I warned everyone that this data set was tough, particularly because there was no information about the number of employees, therefore you could not created weighted calculations to get completely accurate numbers at an aggregated level. On the data.world post, I did my best to explain the calculations with an example and I also went through them on Tuesday’s Viz Review, hopefully that helped.
LESSON 1: IDENTIFYING PROBLEMS IN THE DATA
While exploring the bonus gap data, Graph Hopper (no idea what his/her real name is) created this simple scatterplot comparing bonus rates for men and women across all companies.
They noticed this really interesting stripe across the dataset in the opposite direction to the rest of the data in the graph. Investigating a bit farther, they found that for all of those companies, the bonus gap adds up to 100%. Given how the data was supposed to be reported, this should be very unlikely. Companies are supposed to report the percentage of men and women that received a bonus, not the split across men and women.

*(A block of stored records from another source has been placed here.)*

(** X19.  The knowledge base survives an unreachable database: on an
    empty collection, when the count and the insertion do not fail,
    [populate_knowledge_base] stores exactly the sixteen fixed documents,
    and nothing from the schema or the samples. *)
Theorem populate_survives_database_outage (db : Database)
    (json_dumps : list JsonRow -> result string)
    (count_raises : gmap string Document -> bool)
    (add_raises :
       gmap string Document -> list string -> list Metadata -> list string -> bool)
    (w : World) :
  connect_raises db = true ->
  collection w = ∅ ->
  count_raises ∅ = false ->
  add_raises ∅ (map item_content static_items)
    (map clean_metadata (map item_metadata static_items))
    (map item_id static_items) = false ->
  let w' := snd (populate_from_database db json_dumps count_raises add_raises w) in
  size (collection w') = 16%nat
  /\ Forall (fun item => is_Some (collection w' !! item_id item)) static_items.
Proof.
  intros Hdb Hw Hc Ha w'. subst w'. unfold populate_from_database.
  assert (Hs : _get_schema_info db = []) by (unfold _get_schema_info; now rewrite Hdb).
  assert (Hd : _get_sample_data db = [("users", []); ("orders", [])])
    by (unfold _get_sample_data; now rewrite Hdb).
  rewrite Hs, Hd.
  assert (Hitems : knowledge_items JsonRow [] [("users", []); ("orders", [])] json_dumps
                   = static_items) by reflexivity.
  split.
  - rewrite populate_bulk_size; rewrite ?Hitems; try assumption; [reflexivity|].
    apply static_ids_NoDup.
  - apply Forall_forall. intros item Hin.
    unfold populate_knowledge_base, mbind at 1, M_bind.
    rewrite collection_count_run, Hw, Hc. cbn [snd log].
    rewrite map_size_empty. cbn [Nat.ltb Nat.leb].
    unfold try_except. rewrite Hitems, collection_add_run.
    cbn [collection]. rewrite Hw, Ha, !length_map, Nat.eqb_refl.
    cbn [negb orb snd collection].
    apply foldl_store_doc_lookup. rewrite zip_items, map_map. cbn [fst].
    apply list_elem_of_fmap. now exists item.
Qed.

Hopefully the government will spot this as well, or better yet take Graph Hopper’s work, and make those companies correct their reporting. Bad data causes the overall numbers to be incorrect, which could lead to incorrect analysis and assumptions. Graph Hopper’s simple, yet effective analysis demonstrates the exploratory skills and skeptical nature with which any data analyst should approach a data set. Never take data at face value; take time to verify its accuracy and determine what to do with the discrepancies you find.
LESSON 2: USING COLORS THAT AREN’T GENDER BIASED
In the past when we’ve provided data with a gender breakdown, we’ve seen lots of charts using pink for females and blue for males. While this may be intuitive for many, it’s also a gender bias that can easily be avoided. This week, very few visualizations used the pink/blue combo. Maybe the lessons are sinking in? Here are a few examples of alternative color palettes.
The idea is to create a clear distinction between the two genders. Each of the examples above show that removing the gender bias moves the focus more towards the data and the analysis.